Bug 2102722

Summary:	CRI-O taking long time for creation of pod sandbox
Product:	OpenShift Container Platform	Reporter:	Arkadeep Sen <arsen>
Component:	Node	Assignee:	Sascha Grunert <sgrunert>
Node sub component:	CRI-O	QA Contact:	Sunil Choudhary <schoudha>
Status:	CLOSED WONTFIX	Docs Contact:
Severity:	medium
Priority:	medium	CC:	harpatil, pehunt, sgrunert
Version:	4.11
Target Milestone:	---
Target Release:	---
Hardware:	Unspecified
OS:	Unspecified
Whiteboard:
Fixed In Version:		Doc Type:	If docs needed, set a value
Doc Text:		Story Points:	---
Clone Of:		Environment:
Last Closed:	2022-10-12 13:57:08 UTC	Type:	Bug
Regression:	---	Mount Type:	---
Documentation:	---	CRM:
Verified Versions:		Category:	---
oVirt Team:	---	RHEL 7.3 requirements from Atomic Host:
Cloudforms Team:	---	Target Upstream Version:
Embargoed:

Description Arkadeep Sen 2022-06-30 13:34:16 UTC

Description of problem:
Pod sandbox creation gets stuck for approximately 17mins and then fails. Subsequent sandbox creation request from kubelet for the same pod succeeds. During this period of time other pod sandboxes get created without any issue.

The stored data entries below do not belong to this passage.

(** C10: What the mirror publishes reaches the clients: when a run of [mozilla-crlite]
    succeeded and a web server has its output directory, a [fetch] from there succeeds
    and leaves the cache with the filters of the walk over Mozilla's records, under the
    hashes that the records have. *)
Theorem published_is_fetched output_dir comment now wm wm' client config w mdata :
  let url := fetch_url (revocation config) in
  let dir := revocation_cache_dir config in
  Crlite.main (H := mozilla) status_failure response_records io_message debug_item debug_str
    debug_path output_dir comment now wm = Some (wm', Ok tt) →
  (∀ data, sha256_digest data = Fips.sha256 data) →
  hosts (w_fs (H := mozilla) wm') output_dir client url →
  ready (w_fs w) dir →
  ∃ clientM wm1 data plan,
    Crlite.get_records (H := mozilla) status_failure response_records clientM wm = (wm1, Ok data)
    ∧ Crlite.download_plan data = Some plan
    ∧ let m := mkManifest now comment (Crlite.entries plan) in
      (proper_names (w_fs w) config m →
       Forall (λ f, 8 * size f ≤ u64_max) (manifest_files m) →
       introduce m = Ok tt → manifest_to_vec m = inr mdata →
       ∃ w', fetch debug_path false config w = (w', Ok Executed)
             ∧ synchronised (w_fs w) (w_fs w') dir m).
Proof.
  intros url dir Hmain Hsha Hhost Hready.
  apply Crlite.crlite_publishes in Hmain as (clientM & wm1 & data & plan & Hg & Hp & Hpub).
  exists clientM, wm1, data, plan. do 2 (split; [done|]). intros m Hpn Hsizes Hi Hv.
  destruct (Hpub (pn_relative _ _ _ Hpn)) as (Hfiles & (text & Ht & Hman) & _).
  { pose proof (pn_distinct _ _ _ Hpn) as Hd. by apply NoDup_cons in Hd as [_ Hd]. }
  eapply (fetch_succeeds debug_path config w client m mdata); [|done|done|done|apply Hpn|].
  - split; [apply Hhost|by eapply (hosts_manifest _ _ _ _ Hhost)|].
    pose proof (pn_relative _ _ _ Hpn) as Hrel. rewrite Forall_forall in Hfiles, Hrel, Hsizes |- *.
    intros f Hf. destruct (Hfiles f Hf) as (d & Hd & Hh & Hs). exists d.
    split; [by eapply hosts_file; [exact Hhost|apply Hrel|]|].
    split; [by rewrite <- Hsha|]. rewrite Hs. by apply Hsizes.
  - by eapply proper_well_named.
Qed.
End Published.

(** ** From one command to the next *)

Section Commands.
Context `{Http} `{JsonLaws} `{TempFileLaws} `{ClubcardLaws} `{HashOrderLaws} `{Chrono}
  `{Webpki} `{Directories} `{Toml} `{Clap} (platform : Platform).
Context (toml_to_string : Config → string + string) (display_path debug_path : string → string).
#[local] Notation process := (process platform (inr tt) toml_to_string display_path debug_path).
#[local] Notation load_config := (load_config platform).

(** The world after [fetch], given the configuration. *)
Lemma process_fetch argv args stdin w :
  parse argv = inr args → command args = FetchCmd false → (process argv stdin w).2 = 0 →
  ∃ config, load_config (w_fs w) args = Ok config
    ∧ fetch debug_path false config w = ((process argv stdin w).1, Ok Executed).
Proof.
  intros Hp Hc. unfold Cli.process. rewrite Hp. unfold main. rewrite Hc.
  unfold mbind, eff_bind, eff_lift. cbn [of_sum map_err]. unfold Cli.load_config.
  destruct (config_path_new _ _ _) as [path|e|]; cbn [map_err mbind result_bind]; [|done..].
  destruct (from_file_or_user_default _ _ _) as [config|e|]; cbn [map_err]; [|done..].
  unfold eff_map_err. intros Hx. exists config. split; [done|].
  pose proof (fetch_cases debug_path false config w) as Hf.
  destruct (fetch debug_path false config w) as [w' [o|e|]] eqn:E; cbn [map_err] in *; [|done..].
  destruct o as [lines|]; [|done]. exfalso.
  revert E. unfold fetch, mbind, eff_bind, eff_lift.
  destruct (fetch_manifest _ _) as [w1 [[client m]|e|]]; [|done..].
  destruct (introduce m) as [[]|e|]; [|done..].
  destruct (construct _ _ _ _ _) as [plan|e|]; [|done..].
  by destruct (execute_all _ _ _) as [w2 [[]|e|]].
Qed.

(** The other commands, given the configuration. *)
Lemma process_verify argv args stdin w config m :
  parse argv = inr args → command args = Verify → load_config (w_fs w) args = Ok config →
  manifest_from_config (w_fs w) config = Ok m → verify (w_fs w) config m = Ok EXIT_SUCCESS →
  (process argv stdin w).2 = 0.
Proof.
  intros Hp Hc Hl Hm Hv. unfold Cli.process. rewrite Hp. unfold main. rewrite Hc.
  unfold mbind, eff_bind, eff_lift. cbn [of_sum map_err]. unfold Cli.load_config in Hl.
  apply result_bind_ok in Hl as (path & -> & Hf). cbn [map_err]. rewrite Hf. cbn [map_err].
  rewrite Hm. cbn [map_err mbind result_bind]. by rewrite Hv.
Qed.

This issue has lead to the failure of some of the CI jobs in particularly the following:
1. https://prow.ci.openshift.org/view/gs/origin-ci-test/logs/periodic-ci-openshift-release-master-ci-4.11-e2e-azure-ovn/1518876947986255872
2. https://prow.ci.openshift.org/view/gs/origin-ci-test/logs/periodic-ci-openshift-release-master-ci-4.11-e2e-azure-ovn/1521829895582257152
3. https://prow.ci.openshift.org/view/gs/origin-ci-test/logs/periodic-ci-openshift-release-master-ci-4.11-e2e-azure-ovn/1533907006589505536

The cri-o logs of the particular node on which the pod is scheduled does not provide much details as to what is causing the 17mins delay.

In all the above cases host network is set to true for the particular pod. So, the delay is not caused by CNI plugin not being ready.

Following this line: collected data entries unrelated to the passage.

(** Concatenation of member lists, for a struct declared in two parts. *)
Fixpoint fapp (fs1 fs2 : cfields) : cfields :=
  match fs1 with
  | FNil => fs2
  | FCons f fs1 => FCons f (fapp fs1 fs2)
  end.

(** ** Sizes and offsets *)

Definition align_up (p a : Z) : Z := (p + a - 1) / a * a.

Fixpoint alignof (t : ctype) : Z :=
  match t with
  | TInt s => s
  | TPtr => 8
  | TArr t _ => alignof t
  | TStruct true _ => 1
  | TStruct false fs => aligns fs
  | TUnion fs => aligns fs
  end
with aligns (fs : cfields) : Z :=
  match fs with
  | FNil => 1
  | FCons f fs => Z.max (falign f) (aligns fs)
  end
with falign (f : cfield) : Z :=
  match f with
  | Fld _ t | Anon t | Bits _ t _ => alignof t
  | Pad _ _ => 1
  end.

(** Positions are in bits.  [fstart p f pos] is where the next member goes when
    [pos] bits are taken; [fwidth f] is the number of bits it takes. *)
Fixpoint sizeof (t : ctype) : Z :=
  match t with
  | TInt s => s
  | TPtr => 8
  | TArr t n => n * sizeof t
  | TStruct p fs =>
      align_up (send p fs 0) (8 * (if p then 1 else aligns fs)) / 8
  | TUnion fs => align_up (uend fs) (8 * aligns fs) / 8
  end
with send (p : bool) (fs : cfields) (pos : Z) : Z :=
  match fs with
  | FNil => pos
  | FCons f fs => send p fs (fstart p f pos + fwidth f)
  end
with uend (fs : cfields) : Z :=
  match fs with
  | FNil => 0
  | FCons f fs => Z.max (fwidth f) (uend fs)
  end
with fstart (p : bool) (f : cfield) (pos : Z) : Z :=
  match f with
  | Fld _ t | Anon t => align_up pos (8 * (if p then 1 else alignof t))
  | Bits _ t w | Pad t w =>
      if w =? 0 then align_up pos (8 * sizeof t)
      else if p then pos
      else if pos mod (8 * sizeof t) + w <=? 8 * sizeof t then pos
      else align_up pos (8 * sizeof t)
  end
with fwidth (f : cfield) : Z :=
  match f with
  | Fld _ t | Anon t => 8 * sizeof t
  | Bits _ _ w | Pad _ w => w
  end.

(** [member t nm]: position and declaration of member [nm], looking through
    unnamed members as C does. *)
Fixpoint member (t : ctype) (nm : string) : option (Z * cfield) :=
  match t with
  | TStruct p fs => smember p fs 0 nm
  | TUnion fs => umember fs nm
  | _ => None
  end
with smember (p : bool) (fs : cfields) (pos : Z) (nm : string) : option (Z * cfield) :=
  match fs with
  | FNil => None
  | FCons f fs =>
      match fmember f nm with
      | Some (o, g) => Some (fstart p f pos + o, g)
      | None => smember p fs (fstart p f pos + fwidth f) nm
      end
  end
with umember (fs : cfields) (nm : string) : option (Z * cfield) :=
  match fs with
  | FNil => None
  | FCons f fs =>
      match fmember f nm with
      | Some r => Some r
      | None => umember fs nm
      end
  end
with fmember (f : cfield) (nm : string) : option (Z * cfield) :=
  match f with
  | Fld n _ | Bits n _ _ => if String.eqb n nm then Some (0, f) else None
  | Anon t => member t nm
  | Pad _ _ => None
  end.
Lemma ptr_ok_intro s p n :
  p_gen p = st_gen s -> 0 <= p_off p -> p_off p + n <= skb_headlen (st_skb s) ->
  ptr_ok s p n = true.
Proof. unfold ptr_ok. intros -> ? ?. rewrite Nat.eqb_refl. lia. Qed.

Lemma wp_pkt_read p n Q s :
  p_gen p = st_gen s -> 0 <= p_off p -> p_off p + n <= skb_headlen (st_skb s) ->
  Q (slice (Z.to_nat (p_off p)) (Z.to_nat n) (pkt s)) s -> wp (pkt_read p n) Q s.
Proof. intros. unfold wp, pkt_read. by rewrite ptr_ok_intro. Qed.

Lemma wp_pkt_write p bs Q s :
  p_gen p = st_gen s -> 0 <= p_off p ->
  p_off p + Z.of_nat (length bs) <= skb_headlen (st_skb s) ->
  Q tt (with_bytes (splice (Z.to_nat (p_off p)) bs (pkt s)) s) -> wp (pkt_write p bs) Q s.
Proof. intros. unfold wp, pkt_write. by rewrite ptr_ok_intro. Qed.

Lemma wp_map_lookup {V} (m : bpf_maps -> gmap Z V) k Q s :
  Q (m (st_maps s) !! k) s -> wp (bpf_map_lookup_elem m k) Q s.
Proof. done. Qed.

Lemma wp_printk fmt args Q s :
  Q tt (log_call (if (length args <=? 3)%nat then CallPrintk fmt args
                  else CallVprintk fmt args) s) ->
  wp (bpf_printk fmt args) Q s.
Proof. unfold bpf_printk. by destruct (length args <=? 3)%nat. Qed.

(** *** Rules for helpers about which nothing is assumed *)

Section any.
Context `{H : BpfHelpers}.

Lemma wp_load_any off n Q s :
  (forall r bs, Q (r, bs) (log_call (CallLoad off n) s)) ->
  wp (bpf_skb_load_bytes off n) Q s.
Proof. intros HQ. unfold wp, bpf_skb_load_bytes. destruct h_load. apply HQ. Qed.

Lemma wp_store_any off bs f Q s :
  (forall r skb, Q r (new_skb skb (CallStore off bs f) s)) ->
  wp (bpf_skb_store_bytes off bs f) Q s.
Proof. intros HQ. unfold wp, bpf_skb_store_bytes. destruct h_store. apply HQ. Qed.

Lemma wp_l3_any off from to size Q s :
  (forall r skb, Q r (new_skb skb (CallL3Csum off from to size) s)) ->
  wp (bpf_l3_csum_replace off from to size) Q s.
Proof. intros HQ. unfold wp, bpf_l3_csum_replace. destruct h_l3_csum. apply HQ. Qed.

Lemma wp_l4_any off from to f Q s :
  (forall r skb, Q r (new_skb skb (CallL4Csum off from to f) s)) ->
  wp (bpf_l4_csum_replace off from to f) Q s.
Proof. intros HQ. unfold wp, bpf_l4_csum_replace. destruct h_l4_csum. apply HQ. Qed.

Version-Release number of selected component (if applicable):

How reproducible: Not able to reproduce the issue. Found them in the CI job failures.

Steps to Reproduce:
1.
2.
3.

Actual results:
Pod sandbox creation gets stuck for 17mins and then fails with either of the following errors:
1. Kubelet may be retrying requests that are timing out in CRI-O due to system load: context deadline exceeded: error reserving pod name
2. Failed to create pod sandbox: rpc error: code = DeadlineExceeded desc = context deadline exceeded

Expected results:
Pod sandbox creation should not get stuck.

Additional info:
Slack thread regarding the issue: https://coreos.slack.com/archives/CK1AE4ZCK/p1655287375267959

Comment 3 Sascha Grunert 2022-10-12 13:57:16 UTC

Thanks, I'll close this bug now since it seems to be either already fixed or not reproducible. Let's reconsider the case once we find a similar issue.

Comment 4 Arkadeep Sen 2022-10-12 14:09:19 UTC

Would adding some log messages by default, rather than through CRI-O debug logs, be of help in the future if such issues arise again?

Comment 5 Peter Hunt 2022-10-12 14:13:12 UTC

Luckily, we have added such log messages recently in 4.11, and we intend on backporting them. They're available by default at the info level

Comment 6 Arkadeep Sen 2022-10-12 14:20:37 UTC

Sounds good then.